What this task involves – All lines holding the word "outside" in the listing below need to be copied.
#### Exercise data ####
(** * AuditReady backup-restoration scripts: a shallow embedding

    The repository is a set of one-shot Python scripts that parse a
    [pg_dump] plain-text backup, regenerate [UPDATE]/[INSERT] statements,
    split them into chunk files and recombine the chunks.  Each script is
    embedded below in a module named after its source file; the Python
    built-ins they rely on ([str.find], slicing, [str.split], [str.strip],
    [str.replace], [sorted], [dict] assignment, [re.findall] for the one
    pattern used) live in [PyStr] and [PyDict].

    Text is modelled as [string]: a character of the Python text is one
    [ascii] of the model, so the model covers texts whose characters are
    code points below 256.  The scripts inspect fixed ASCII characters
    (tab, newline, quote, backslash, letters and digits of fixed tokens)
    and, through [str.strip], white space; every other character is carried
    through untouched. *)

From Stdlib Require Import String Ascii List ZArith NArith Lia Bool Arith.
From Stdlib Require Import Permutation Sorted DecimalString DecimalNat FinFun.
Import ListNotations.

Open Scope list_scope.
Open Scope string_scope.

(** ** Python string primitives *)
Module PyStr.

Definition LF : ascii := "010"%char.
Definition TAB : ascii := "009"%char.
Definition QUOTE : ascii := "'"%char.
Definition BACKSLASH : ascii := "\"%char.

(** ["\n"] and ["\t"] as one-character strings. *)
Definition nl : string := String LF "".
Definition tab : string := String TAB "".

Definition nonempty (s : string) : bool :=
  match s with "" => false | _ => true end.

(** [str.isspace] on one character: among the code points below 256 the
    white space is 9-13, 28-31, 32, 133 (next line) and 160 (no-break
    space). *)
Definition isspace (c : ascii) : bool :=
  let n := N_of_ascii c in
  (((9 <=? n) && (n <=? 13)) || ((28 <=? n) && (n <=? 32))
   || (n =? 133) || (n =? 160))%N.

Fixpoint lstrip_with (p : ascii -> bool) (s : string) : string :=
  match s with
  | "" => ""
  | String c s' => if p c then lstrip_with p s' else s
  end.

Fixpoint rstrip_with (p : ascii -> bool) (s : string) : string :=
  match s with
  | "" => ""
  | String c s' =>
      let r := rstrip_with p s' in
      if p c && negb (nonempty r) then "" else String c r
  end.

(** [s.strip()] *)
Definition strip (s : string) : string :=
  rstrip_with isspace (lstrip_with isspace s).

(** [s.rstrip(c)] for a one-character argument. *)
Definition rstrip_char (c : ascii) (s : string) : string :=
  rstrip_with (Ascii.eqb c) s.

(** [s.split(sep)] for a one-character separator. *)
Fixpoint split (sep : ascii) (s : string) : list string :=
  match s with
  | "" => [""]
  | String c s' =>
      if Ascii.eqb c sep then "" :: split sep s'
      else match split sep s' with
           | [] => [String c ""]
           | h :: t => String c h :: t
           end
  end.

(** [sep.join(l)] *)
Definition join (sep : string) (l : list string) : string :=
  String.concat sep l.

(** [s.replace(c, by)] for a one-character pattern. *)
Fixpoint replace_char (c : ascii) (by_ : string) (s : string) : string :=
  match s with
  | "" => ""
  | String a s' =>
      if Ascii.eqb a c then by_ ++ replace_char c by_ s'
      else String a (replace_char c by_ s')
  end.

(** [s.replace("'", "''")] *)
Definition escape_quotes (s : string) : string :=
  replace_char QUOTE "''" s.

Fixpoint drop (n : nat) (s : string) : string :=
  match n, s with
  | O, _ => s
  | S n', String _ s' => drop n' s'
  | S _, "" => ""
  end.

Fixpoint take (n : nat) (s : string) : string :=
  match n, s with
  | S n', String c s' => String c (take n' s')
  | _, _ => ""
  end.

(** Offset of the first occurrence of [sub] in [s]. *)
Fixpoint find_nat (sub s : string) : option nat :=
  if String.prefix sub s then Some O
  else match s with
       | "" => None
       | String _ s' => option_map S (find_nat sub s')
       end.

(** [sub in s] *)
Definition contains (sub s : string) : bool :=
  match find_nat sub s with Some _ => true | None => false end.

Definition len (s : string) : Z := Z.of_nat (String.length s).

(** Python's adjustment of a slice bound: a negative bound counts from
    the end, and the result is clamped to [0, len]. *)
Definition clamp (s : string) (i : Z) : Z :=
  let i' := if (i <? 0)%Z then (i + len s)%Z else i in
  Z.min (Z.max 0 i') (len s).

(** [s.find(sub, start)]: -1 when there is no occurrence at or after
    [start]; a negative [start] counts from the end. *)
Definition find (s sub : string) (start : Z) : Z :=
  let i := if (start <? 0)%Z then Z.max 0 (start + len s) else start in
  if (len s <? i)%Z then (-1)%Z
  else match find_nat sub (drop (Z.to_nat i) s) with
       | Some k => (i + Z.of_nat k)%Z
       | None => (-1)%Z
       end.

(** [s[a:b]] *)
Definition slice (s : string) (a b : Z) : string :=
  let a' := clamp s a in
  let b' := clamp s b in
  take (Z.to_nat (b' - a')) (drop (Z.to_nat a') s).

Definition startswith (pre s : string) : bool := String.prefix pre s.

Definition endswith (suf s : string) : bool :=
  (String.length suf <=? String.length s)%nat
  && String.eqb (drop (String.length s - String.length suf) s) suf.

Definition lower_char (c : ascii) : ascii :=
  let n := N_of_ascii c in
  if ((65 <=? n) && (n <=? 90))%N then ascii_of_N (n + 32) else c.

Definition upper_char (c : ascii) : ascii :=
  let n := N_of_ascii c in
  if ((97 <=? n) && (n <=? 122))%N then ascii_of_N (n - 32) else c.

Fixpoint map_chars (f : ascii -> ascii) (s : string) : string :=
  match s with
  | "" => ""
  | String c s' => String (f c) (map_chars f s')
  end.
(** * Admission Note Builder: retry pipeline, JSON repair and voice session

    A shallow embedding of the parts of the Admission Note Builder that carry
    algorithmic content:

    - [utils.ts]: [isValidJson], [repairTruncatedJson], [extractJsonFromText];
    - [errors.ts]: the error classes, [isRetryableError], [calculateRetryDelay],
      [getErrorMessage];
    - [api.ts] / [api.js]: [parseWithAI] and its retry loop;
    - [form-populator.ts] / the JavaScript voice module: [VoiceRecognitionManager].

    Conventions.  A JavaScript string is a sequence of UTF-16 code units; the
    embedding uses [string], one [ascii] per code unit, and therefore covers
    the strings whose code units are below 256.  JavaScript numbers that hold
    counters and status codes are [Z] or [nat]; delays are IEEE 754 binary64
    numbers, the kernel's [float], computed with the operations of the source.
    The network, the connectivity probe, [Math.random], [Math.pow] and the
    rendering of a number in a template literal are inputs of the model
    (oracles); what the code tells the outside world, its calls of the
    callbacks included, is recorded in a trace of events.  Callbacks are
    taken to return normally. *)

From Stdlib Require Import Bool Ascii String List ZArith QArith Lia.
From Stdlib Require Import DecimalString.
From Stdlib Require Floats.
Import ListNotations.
####
#### Exercise data ####
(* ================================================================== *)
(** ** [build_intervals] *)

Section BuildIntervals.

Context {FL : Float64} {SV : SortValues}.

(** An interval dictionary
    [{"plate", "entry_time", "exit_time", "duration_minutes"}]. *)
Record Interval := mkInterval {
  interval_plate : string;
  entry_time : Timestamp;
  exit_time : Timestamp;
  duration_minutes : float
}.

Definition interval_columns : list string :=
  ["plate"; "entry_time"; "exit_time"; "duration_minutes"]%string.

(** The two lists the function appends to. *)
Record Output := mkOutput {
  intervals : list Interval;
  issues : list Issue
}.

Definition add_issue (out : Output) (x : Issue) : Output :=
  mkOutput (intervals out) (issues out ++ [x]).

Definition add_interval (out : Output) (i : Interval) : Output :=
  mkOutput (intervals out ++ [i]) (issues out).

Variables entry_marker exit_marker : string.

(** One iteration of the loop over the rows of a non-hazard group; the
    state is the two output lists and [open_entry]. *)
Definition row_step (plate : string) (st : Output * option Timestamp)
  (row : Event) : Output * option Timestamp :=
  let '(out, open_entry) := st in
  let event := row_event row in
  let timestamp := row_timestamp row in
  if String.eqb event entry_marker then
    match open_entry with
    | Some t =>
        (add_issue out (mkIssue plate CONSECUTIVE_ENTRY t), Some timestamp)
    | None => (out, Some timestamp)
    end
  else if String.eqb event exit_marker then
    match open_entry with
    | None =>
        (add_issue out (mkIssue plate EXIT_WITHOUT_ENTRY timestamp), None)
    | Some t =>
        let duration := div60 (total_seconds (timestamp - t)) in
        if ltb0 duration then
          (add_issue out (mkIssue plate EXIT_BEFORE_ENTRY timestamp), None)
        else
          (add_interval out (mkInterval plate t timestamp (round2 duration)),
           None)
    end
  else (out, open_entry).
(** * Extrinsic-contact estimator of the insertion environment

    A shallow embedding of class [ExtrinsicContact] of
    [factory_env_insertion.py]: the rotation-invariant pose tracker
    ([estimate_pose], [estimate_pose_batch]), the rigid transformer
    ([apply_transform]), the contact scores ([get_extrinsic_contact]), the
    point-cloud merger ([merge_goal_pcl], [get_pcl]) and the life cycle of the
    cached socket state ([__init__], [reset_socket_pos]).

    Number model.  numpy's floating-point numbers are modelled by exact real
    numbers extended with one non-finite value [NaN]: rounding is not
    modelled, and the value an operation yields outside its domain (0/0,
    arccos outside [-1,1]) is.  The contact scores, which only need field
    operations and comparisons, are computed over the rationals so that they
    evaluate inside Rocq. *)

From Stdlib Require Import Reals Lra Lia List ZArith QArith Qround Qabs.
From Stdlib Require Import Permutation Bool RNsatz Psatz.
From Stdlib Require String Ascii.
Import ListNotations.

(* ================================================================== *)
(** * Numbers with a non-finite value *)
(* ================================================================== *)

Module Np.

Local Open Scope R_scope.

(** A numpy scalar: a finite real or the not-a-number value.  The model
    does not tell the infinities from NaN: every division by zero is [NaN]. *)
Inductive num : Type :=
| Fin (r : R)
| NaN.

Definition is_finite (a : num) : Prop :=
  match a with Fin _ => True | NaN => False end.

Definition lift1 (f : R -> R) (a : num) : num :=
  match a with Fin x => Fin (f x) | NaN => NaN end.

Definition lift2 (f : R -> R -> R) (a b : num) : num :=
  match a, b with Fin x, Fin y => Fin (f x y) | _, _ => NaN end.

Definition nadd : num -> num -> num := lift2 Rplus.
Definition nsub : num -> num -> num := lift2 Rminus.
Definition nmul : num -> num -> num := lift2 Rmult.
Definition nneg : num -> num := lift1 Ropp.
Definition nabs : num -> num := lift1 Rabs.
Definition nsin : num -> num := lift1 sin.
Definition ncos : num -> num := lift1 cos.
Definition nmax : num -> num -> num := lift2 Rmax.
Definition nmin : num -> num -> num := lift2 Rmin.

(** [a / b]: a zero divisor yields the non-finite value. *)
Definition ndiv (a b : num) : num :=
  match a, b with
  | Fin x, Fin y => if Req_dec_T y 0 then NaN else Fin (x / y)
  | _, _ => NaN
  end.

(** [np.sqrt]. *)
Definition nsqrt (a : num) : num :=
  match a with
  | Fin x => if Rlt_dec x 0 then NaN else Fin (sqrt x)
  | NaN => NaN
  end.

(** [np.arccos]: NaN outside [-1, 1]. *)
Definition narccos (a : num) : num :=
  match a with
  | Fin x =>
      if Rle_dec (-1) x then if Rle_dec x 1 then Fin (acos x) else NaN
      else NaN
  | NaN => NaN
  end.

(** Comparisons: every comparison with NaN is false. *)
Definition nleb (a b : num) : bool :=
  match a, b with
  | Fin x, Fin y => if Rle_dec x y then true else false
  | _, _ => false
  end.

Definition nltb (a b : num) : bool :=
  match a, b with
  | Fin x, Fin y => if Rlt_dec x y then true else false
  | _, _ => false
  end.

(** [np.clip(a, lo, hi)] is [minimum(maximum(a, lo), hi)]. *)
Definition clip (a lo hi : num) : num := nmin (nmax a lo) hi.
####
#### Exercise data ####
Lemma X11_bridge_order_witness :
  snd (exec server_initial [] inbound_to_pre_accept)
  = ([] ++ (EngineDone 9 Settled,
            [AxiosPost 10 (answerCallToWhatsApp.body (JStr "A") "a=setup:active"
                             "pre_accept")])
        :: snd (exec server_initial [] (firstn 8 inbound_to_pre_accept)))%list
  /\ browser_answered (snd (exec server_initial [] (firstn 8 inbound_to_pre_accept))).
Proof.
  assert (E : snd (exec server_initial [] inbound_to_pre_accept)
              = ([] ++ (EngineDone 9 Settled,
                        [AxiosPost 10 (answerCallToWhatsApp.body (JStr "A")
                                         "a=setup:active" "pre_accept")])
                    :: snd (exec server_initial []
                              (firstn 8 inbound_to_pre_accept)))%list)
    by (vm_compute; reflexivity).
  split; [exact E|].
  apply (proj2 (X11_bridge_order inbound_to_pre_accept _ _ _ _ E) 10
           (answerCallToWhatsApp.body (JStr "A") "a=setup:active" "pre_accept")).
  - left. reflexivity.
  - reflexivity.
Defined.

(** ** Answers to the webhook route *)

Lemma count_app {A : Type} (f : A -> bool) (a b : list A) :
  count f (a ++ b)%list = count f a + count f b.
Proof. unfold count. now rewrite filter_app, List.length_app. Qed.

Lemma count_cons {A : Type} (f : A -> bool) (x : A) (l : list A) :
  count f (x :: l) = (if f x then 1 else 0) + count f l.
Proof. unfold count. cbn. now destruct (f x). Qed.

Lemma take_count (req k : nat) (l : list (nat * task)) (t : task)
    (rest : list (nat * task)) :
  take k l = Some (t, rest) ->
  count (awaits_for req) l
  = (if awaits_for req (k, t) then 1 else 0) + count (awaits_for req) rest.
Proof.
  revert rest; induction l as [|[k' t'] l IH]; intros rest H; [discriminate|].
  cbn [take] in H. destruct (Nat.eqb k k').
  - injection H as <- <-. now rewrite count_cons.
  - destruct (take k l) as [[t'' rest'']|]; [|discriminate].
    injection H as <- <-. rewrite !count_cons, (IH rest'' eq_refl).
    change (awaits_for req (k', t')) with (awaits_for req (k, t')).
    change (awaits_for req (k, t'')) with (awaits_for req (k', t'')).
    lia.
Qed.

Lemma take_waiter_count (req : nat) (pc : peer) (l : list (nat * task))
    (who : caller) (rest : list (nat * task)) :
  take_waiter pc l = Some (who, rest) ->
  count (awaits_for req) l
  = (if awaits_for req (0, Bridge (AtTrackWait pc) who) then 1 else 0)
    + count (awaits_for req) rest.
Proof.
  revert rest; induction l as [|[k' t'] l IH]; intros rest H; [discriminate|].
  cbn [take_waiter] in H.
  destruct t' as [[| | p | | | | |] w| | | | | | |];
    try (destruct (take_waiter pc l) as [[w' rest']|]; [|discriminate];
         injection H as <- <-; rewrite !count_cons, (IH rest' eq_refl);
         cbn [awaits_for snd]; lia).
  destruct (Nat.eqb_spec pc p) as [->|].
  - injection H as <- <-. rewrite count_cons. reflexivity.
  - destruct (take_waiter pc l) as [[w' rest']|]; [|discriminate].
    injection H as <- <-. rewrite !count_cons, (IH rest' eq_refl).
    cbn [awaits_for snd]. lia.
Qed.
####
The completed task –
    (oracles); what the code tells the outside world, its calls of the
    modelled, and the value an operation yields outside its domain (0/0,
    arccos outside [-1,1]) is.  The contact scores, which only need field
(** [np.arccos]: NaN outside [-1, 1]. *)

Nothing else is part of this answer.